Top of Records for processing

(** * Typed Eva: a shallow embedding of the static type checker

    The development follows the two source files of the checker:
    [Type.js] (the type hierarchy, whose constructor function doubles as
    the registry of declared names) and [EvaTC.js] (the checker proper).

    Conventions of the embedding.
    - An expression node is a JavaScript value: a number, a boolean, a
      string token, an array of nodes, or [undefined] (which the parser
      never emits but which array reads and destructuring produce).
      Number literals are integers; tokens are ASCII strings.
    - A thrown exception is the result [Exn]; the checker has no handler,
      so the state at the point of the throw is never observed again.
    - Type objects are immutable once built, so they are modelled as
      values.  Object identity ([===]) matters for classes and unions
      only: a class is identified by the scope it owns, a union by an
      allocation stamp; primitives are singletons identified by name.
    - Scopes are mutable objects shared by reference, so they live in a
      store ([heap]) and are named by their index in it.
    - The registry is the set of own properties of the JavaScript function
      object [Type]; the model keeps the entries that hold type objects.
      The built-in and static members of that function object ([name],
      [length], [prototype], [fromString], [Function], [Alias], [Class],
      [Union], [GenericFunction]) are not type names of the language and
      are left out.  A declared type or class name is a string token; any
      other value in that position is the outcome [OutsideModel].
    - Recursion that is not structural ([tc], through desugaring and
      generic calls; [equals], through the exchange of its arguments) is
      unfolded to a bound, and reaching the bound is the outcome
      [Timeout].  The properties show where the bound cannot be reached
      and that no outcome depends on it. *)

From Stdlib Require Import ZArith String Ascii List Bool Lia DecimalString.
From stdpp Require Import base option list strings gmap fin_maps.

Local Open Scope string_scope.
Local Set Warnings "-register-all".

(** ** Expression nodes *)

Inductive sexp : Type :=
| Undefined
| Num (n : Z)
| Bool (b : bool)
| Str (s : string)
| Arr (l : list sexp).

(** A string literal of the language is a token that carries its own
    quote marks. *)
Definition dquote : ascii := "034"%char.
Definition quoted (s : string) : string :=
  String dquote (s ++ String dquote EmptyString).

(** ** JavaScript string primitives used by the checker *)

Module Js.

Definition in_range (lo hi : nat) (c : ascii) : bool :=
  let n := nat_of_ascii c in Nat.leb lo n && Nat.leb n hi.

Definition is_lower (c : ascii) : bool := in_range 97 122 c.
Definition is_upper (c : ascii) : bool := in_range 65 90 c.
Definition is_digit (c : ascii) : bool := in_range 48 57 c.

(** [\w] *)
Definition is_word (c : ascii) : bool :=
  is_lower c || is_upper c || is_digit c || Ascii.eqb c "_".

(** [\s], restricted to ASCII *)
Definition is_space (c : ascii) : bool :=
  in_range 9 13 c || Ascii.eqb c " ".

(** [[a-z,\s]] *)
Definition is_param_char (c : ascii) : bool :=
  is_lower c || Ascii.eqb c "," || is_space c.

(** [[+\-*/]] *)
Definition is_arith_char (c : ascii) : bool :=
  Ascii.eqb c "+" || Ascii.eqb c "-" || Ascii.eqb c "*" || Ascii.eqb c "/".

(** [[+\-*/<>=a-zA-Z0-9_:]] *)
Definition is_name_char (c : ascii) : bool :=
  is_arith_char c || Ascii.eqb c "<" || Ascii.eqb c ">" || Ascii.eqb c "="
  || is_word c || Ascii.eqb c ":".

Definition not_gt (c : ascii) : bool := negb (Ascii.eqb c ">").

Fixpoint all_chars (p : ascii -> bool) (s : string) : bool :=
  match s with
  | EmptyString => true
  | String c r => p c && all_chars p r
  end.

(** Longest prefix of [s] whose characters satisfy [p], and the rest. *)
Fixpoint span (p : ascii -> bool) (s : string) : string * string :=
  match s with
  | EmptyString => (EmptyString, EmptyString)
  | String c r =>
      if p c then let '(a, b) := span p r in (String c a, b)
      else (EmptyString, s)
  end.

Definition strip_prefix (p s : string) : option string :=
  if String.prefix p s
  then Some (substring (String.length p) (String.length s - String.length p) s)
  else None.

Definition nonempty (s : string) : bool :=
  match s with EmptyString => false | _ => true end.

(** [s.slice(1, -1)] *)
Definition slice_1_m1 (s : string) : string :=
  substring 1 (String.length s - 2) s.

(** [s.slice(-1)] *)
Definition slice_m1 (s : string) : string :=
  substring (String.length s - 1) 1 s.

(** [s.split(',')] *)
Fixpoint split_comma_aux (cur : string) (s : string) : list string :=
  match s with
  | EmptyString => [cur]
  | String c r =>
      if Ascii.eqb c ","
      then cur :: split_comma_aux EmptyString r
      else split_comma_aux (cur ++ String c EmptyString) r
  end.
Definition split_comma (s : string) : list string :=
  split_comma_aux EmptyString s.

(** [s.split(/,\s*/g)]: [skip] is set while the blanks that follow a
    comma are being consumed by the separator. *)
Fixpoint split_comma_ws_aux (skip : bool) (cur : string) (s : string)
  : list string :=
  match s with
  | EmptyString => [cur]
  | String c r =>
      if Ascii.eqb c ","
      then cur :: split_comma_ws_aux true EmptyString r
      else if skip && is_space c
           then split_comma_ws_aux true cur r
           else split_comma_ws_aux false (cur ++ String c EmptyString) r
  end.
Definition split_comma_ws (s : string) : list string :=
  split_comma_ws_aux false EmptyString s.

(** [/^[+\-*/]$/.test(s)] *)
Definition re_arith (s : string) : bool :=
  match s with
  | String c EmptyString => is_arith_char c
  | _ => false
  end.

(** [/^[+\-*/<>=a-zA-Z0-9_:]+$/.test(s)] *)
Definition re_name (s : string) : bool :=
  nonempty s && all_chars is_name_char s.

(** [/^<([^>]+)>$/.exec(s)], returning the captured group. *)
Definition re_angle (s : string) : option string :=
  match s with
  | String c r =>
      if Ascii.eqb c "<"
      then let '(inner, rest) := span not_gt r in
           if nonempty inner && String.eqb rest ">" then Some inner else None
      else None
  | EmptyString => None
  end.

(** [/^Fn<(\w+)<([a-z,\s]+)>>$/.exec(s)], returning both groups. *)
Definition re_fn_params (s : string) : option (string * string) :=
  match strip_prefix "Fn<" s with
  | Some r =>
      let '(ret, r1) := span is_word r in
      match r1 with
      | String c r2 =>
          if nonempty ret && Ascii.eqb c "<"
          then let '(ps, r3) := span is_param_char r2 in
               if nonempty ps && String.eqb r3 ">>" then Some (ret, ps)
               else None
          else None
      | EmptyString => None
      end
  | None => None
  end.

(** [/^Fn<(\w+)>$/.exec(s)], returning the group. *)
Definition re_fn_ret (s : string) : option string :=
  match strip_prefix "Fn<" s with
  | Some r =>
      let '(ret, r1) := span is_word r in
      if nonempty ret && String.eqb r1 ">" then Some ret else None
  | None => None
  end.

Fixpoint join (sep : string) (l : list string) : string :=
  match l with
  | [] => EmptyString
  | [x] => x
  | x :: r => x ++ sep ++ join sep r
  end.

(** [String(v)]: inside [Array.prototype.join] an [undefined] element
    prints as the empty string. *)
Fixpoint toString (v : sexp) : string :=
  match v with
  | Undefined => "undefined"
  | Num n => NilZero.string_of_int (Z.to_int n)
  | Bool true => "true"
  | Bool false => "false"
  | Str s => s
  | Arr l =>
      join "," (List.map (fun e => match e with
                                   | Undefined => EmptyString
                                   | _ => toString e
                                   end) l)
  end.

(** [v[i]] for a value on which property reads do not throw. *)
Definition index (v : sexp) (i : nat) : sexp :=
  match v with
  | Str s => match String.get i s with
             | Some c => Str (String c EmptyString)
             | None => Undefined
             end
  | Arr l => nth i l Undefined
  | _ => Undefined
  end.

(** [v.length] of a string or an array. *)
Definition length (v : sexp) : option nat :=
  match v with
  | Str s => Some (String.length s)
  | Arr l => Some (List.length l)
  | _ => None
  end.

(** The elements an array pattern [[a, b, ...] = v] draws from [v];
    [None] when [v] is not iterable. *)
Definition iter (v : sexp) : option (list sexp) :=
  match v with
  | Arr l => Some l
  | Str s => Some (List.map (fun c => Str (String c EmptyString))
                            (list_ascii_of_string s))
  | _ => None
  end.

(** [v === 'kw'] *)
Definition is_str (v : sexp) (kw : string) : bool :=
  match v with
  | Str s => String.eqb s kw
  | _ => false
  end.

End Js.


(** ** Outcomes *)

(** The exceptions of the checker ([throw] of a message) and of the
    JavaScript runtime underneath it. *)
Inductive error : Type :=
| DuplicateType            (* Type ... is already defined *)
| UnknownType              (* Type ... is not defined / Unknown type: ... *)
| UnknownClass             (* Unknown class: ... *)
| TypeMismatch             (* Expected "..." type for ..., but got "..." *)
| ReturnTypeMismatch       (* Expected function ... to return ... *)
| OperatorOperandMismatch  (* Unxpected type: ... allowed: ... *)
| UnknownOperator          (* Unknown operator: ... *)
| ArityMismatch            (* Operator '...' expects ... operands *)
| NoActualTypes            (* No actual types provided in generic call *)
| UnknownExpression        (* Unknown type for expression ... *)
| UnboundName              (* TypeEnvironment.lookup on an absent name *)
| JsTypeError              (* property read on undefined, call of a non-function, non-iterable pattern *)
| JsReferenceError         (* read of an undeclared identifier *)
| OutsideModel.            (* a declared name that is not a string token *)

(** A computation returns, throws, or is cut off by the step bound that
    stands for the JavaScript call stack. *)
Inductive result (A : Type) : Type :=
| Val (a : A)
| Exn (e : error)
| Timeout.
Arguments Val {A} a.
Arguments Exn {A} e.
Arguments Timeout {A}.

Definition rbind {A B} (m : result A) (k : A -> result B) : result B :=
  match m with
  | Val a => k a
  | Exn e => Exn e
  | Timeout => Timeout
  end.

Declare Scope result_scope.
Delimit Scope result_scope with result.
Notation "'let?' x := m 'in' k" := (rbind m (fun x => k))
  (at level 10, x pattern, m at level 100, k at level 200) : result_scope.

Bottom of Records for processing

[To do] Each line from the beginning of the listing up to the line where "- Type objects" appears needs to be given again exactly; please add nothing else.

[Problem solution]
(** * Typed Eva: a shallow embedding of the static type checker

    The development follows the two source files of the checker:
    [Type.js] (the type hierarchy, whose constructor function doubles as
    the registry of declared names) and [EvaTC.js] (the checker proper).

    Conventions of the embedding.
    - An expression node is a JavaScript value: a number, a boolean, a
      string token, an array of nodes, or [undefined] (which the parser
      never emits but which array reads and destructuring produce).
      Number literals are integers; tokens are ASCII strings.
    - A thrown exception is the result [Exn]; the checker has no handler,
      so the state at the point of the throw is never observed again.
    - Type objects are immutable once built, so they are modelled as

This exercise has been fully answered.